Start of Data records

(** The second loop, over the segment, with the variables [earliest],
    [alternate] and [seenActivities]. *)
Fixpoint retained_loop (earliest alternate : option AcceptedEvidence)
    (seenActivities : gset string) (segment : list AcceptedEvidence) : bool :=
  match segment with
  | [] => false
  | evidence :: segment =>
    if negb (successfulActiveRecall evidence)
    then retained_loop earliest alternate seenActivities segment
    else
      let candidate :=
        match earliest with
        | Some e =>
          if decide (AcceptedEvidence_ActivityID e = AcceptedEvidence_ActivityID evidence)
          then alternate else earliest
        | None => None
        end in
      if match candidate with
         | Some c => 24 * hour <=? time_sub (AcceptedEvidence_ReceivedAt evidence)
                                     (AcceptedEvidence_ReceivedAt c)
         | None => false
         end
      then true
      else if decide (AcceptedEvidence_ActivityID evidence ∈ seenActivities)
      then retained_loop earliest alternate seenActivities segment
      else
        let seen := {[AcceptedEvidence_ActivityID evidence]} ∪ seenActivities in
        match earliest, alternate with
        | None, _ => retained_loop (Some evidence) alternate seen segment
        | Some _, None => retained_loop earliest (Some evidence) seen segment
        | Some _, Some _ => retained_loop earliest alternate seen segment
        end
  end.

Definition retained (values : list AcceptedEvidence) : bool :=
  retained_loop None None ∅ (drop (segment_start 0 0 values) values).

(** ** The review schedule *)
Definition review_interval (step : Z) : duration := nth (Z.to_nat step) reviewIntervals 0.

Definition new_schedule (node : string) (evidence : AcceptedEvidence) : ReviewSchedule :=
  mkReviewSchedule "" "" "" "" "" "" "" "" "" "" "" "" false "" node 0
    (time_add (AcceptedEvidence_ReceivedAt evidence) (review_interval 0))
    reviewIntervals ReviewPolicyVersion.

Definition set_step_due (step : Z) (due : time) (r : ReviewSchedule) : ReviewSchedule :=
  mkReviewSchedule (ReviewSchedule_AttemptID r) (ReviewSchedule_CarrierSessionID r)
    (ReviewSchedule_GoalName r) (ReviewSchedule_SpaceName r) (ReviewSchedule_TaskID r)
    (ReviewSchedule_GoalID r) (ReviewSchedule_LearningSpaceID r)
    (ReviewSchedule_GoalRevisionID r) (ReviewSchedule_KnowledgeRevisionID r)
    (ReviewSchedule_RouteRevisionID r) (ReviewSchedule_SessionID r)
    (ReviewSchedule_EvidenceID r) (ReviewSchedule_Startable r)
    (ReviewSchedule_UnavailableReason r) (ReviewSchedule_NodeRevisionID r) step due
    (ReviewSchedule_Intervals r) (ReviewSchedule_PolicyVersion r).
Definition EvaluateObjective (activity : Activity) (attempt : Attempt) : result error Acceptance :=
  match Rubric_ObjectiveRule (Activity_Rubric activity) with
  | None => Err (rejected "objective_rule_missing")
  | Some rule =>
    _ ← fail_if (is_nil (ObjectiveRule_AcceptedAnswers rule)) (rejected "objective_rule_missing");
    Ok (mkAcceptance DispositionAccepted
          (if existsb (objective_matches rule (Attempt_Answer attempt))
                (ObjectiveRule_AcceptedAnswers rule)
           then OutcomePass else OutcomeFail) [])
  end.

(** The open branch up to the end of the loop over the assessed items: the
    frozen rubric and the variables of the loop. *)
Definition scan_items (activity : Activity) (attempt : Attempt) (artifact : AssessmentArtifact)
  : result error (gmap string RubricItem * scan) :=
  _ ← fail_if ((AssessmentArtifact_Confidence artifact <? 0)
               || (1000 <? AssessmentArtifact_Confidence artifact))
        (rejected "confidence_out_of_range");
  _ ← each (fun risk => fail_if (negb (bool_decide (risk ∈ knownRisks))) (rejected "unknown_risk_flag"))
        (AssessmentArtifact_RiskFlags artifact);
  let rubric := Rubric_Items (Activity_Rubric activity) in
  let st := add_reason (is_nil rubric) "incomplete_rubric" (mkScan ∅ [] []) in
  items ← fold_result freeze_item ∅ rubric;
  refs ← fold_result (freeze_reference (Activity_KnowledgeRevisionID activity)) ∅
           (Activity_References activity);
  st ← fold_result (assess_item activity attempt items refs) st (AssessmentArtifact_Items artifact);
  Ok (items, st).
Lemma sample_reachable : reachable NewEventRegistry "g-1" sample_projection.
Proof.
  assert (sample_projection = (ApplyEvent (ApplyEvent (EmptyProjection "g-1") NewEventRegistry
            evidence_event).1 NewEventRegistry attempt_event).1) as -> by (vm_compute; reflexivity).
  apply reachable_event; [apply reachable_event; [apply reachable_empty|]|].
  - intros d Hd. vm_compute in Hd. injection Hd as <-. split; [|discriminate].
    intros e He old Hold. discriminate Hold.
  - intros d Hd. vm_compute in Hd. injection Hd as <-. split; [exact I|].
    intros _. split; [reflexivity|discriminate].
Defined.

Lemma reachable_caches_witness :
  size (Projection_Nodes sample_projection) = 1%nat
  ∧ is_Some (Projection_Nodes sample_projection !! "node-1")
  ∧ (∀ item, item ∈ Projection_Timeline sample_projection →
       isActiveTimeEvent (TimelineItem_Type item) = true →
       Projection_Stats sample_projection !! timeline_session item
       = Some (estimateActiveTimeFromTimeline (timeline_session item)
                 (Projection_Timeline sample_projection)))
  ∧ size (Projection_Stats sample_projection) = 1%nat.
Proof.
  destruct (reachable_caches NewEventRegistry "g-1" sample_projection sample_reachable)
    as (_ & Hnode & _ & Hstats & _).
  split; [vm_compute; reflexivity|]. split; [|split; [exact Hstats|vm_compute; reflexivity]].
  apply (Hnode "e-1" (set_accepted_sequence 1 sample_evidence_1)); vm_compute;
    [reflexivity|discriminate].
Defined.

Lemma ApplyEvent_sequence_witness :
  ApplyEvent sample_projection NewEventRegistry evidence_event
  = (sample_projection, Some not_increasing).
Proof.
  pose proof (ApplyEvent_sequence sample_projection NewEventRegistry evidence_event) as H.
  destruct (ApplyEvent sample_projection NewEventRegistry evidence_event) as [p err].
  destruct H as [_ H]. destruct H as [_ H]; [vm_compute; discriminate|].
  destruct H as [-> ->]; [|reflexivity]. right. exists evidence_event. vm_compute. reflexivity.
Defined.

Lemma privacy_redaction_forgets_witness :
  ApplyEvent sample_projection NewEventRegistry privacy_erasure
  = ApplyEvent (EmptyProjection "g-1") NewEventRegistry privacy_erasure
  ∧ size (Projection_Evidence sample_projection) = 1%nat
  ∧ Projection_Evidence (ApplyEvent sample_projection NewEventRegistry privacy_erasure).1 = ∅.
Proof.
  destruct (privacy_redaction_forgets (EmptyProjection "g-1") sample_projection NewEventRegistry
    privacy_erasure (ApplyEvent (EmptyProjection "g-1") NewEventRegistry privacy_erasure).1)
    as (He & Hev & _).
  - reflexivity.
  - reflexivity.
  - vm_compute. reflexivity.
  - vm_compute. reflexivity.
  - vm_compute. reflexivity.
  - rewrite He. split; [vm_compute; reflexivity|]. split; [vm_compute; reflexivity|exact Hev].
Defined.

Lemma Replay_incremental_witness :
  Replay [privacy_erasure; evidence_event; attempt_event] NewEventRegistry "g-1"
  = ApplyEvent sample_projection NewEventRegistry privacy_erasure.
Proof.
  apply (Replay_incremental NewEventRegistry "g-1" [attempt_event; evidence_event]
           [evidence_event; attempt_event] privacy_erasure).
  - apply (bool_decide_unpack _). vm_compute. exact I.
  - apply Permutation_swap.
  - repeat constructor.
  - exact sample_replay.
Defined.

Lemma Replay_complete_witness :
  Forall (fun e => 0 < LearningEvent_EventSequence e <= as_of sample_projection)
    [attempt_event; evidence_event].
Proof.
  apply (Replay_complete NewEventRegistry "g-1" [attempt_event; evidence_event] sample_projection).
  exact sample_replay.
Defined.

End of Data records

Assignment: Copy out, exactly and alone, the lines of the entries above between the ones holding "if match candidate with" and "evidence) alternate seen segment", inclusive.

Answer below:
      if match candidate with
         | Some c => 24 * hour <=? time_sub (AcceptedEvidence_ReceivedAt evidence)
                                     (AcceptedEvidence_ReceivedAt c)
         | None => false
         end
      then true
      else if decide (AcceptedEvidence_ActivityID evidence ∈ seenActivities)
      then retained_loop earliest alternate seenActivities segment
      else
        let seen := {[AcceptedEvidence_ActivityID evidence]} ∪ seenActivities in
        match earliest, alternate with
        | None, _ => retained_loop (Some evidence) alternate seen segment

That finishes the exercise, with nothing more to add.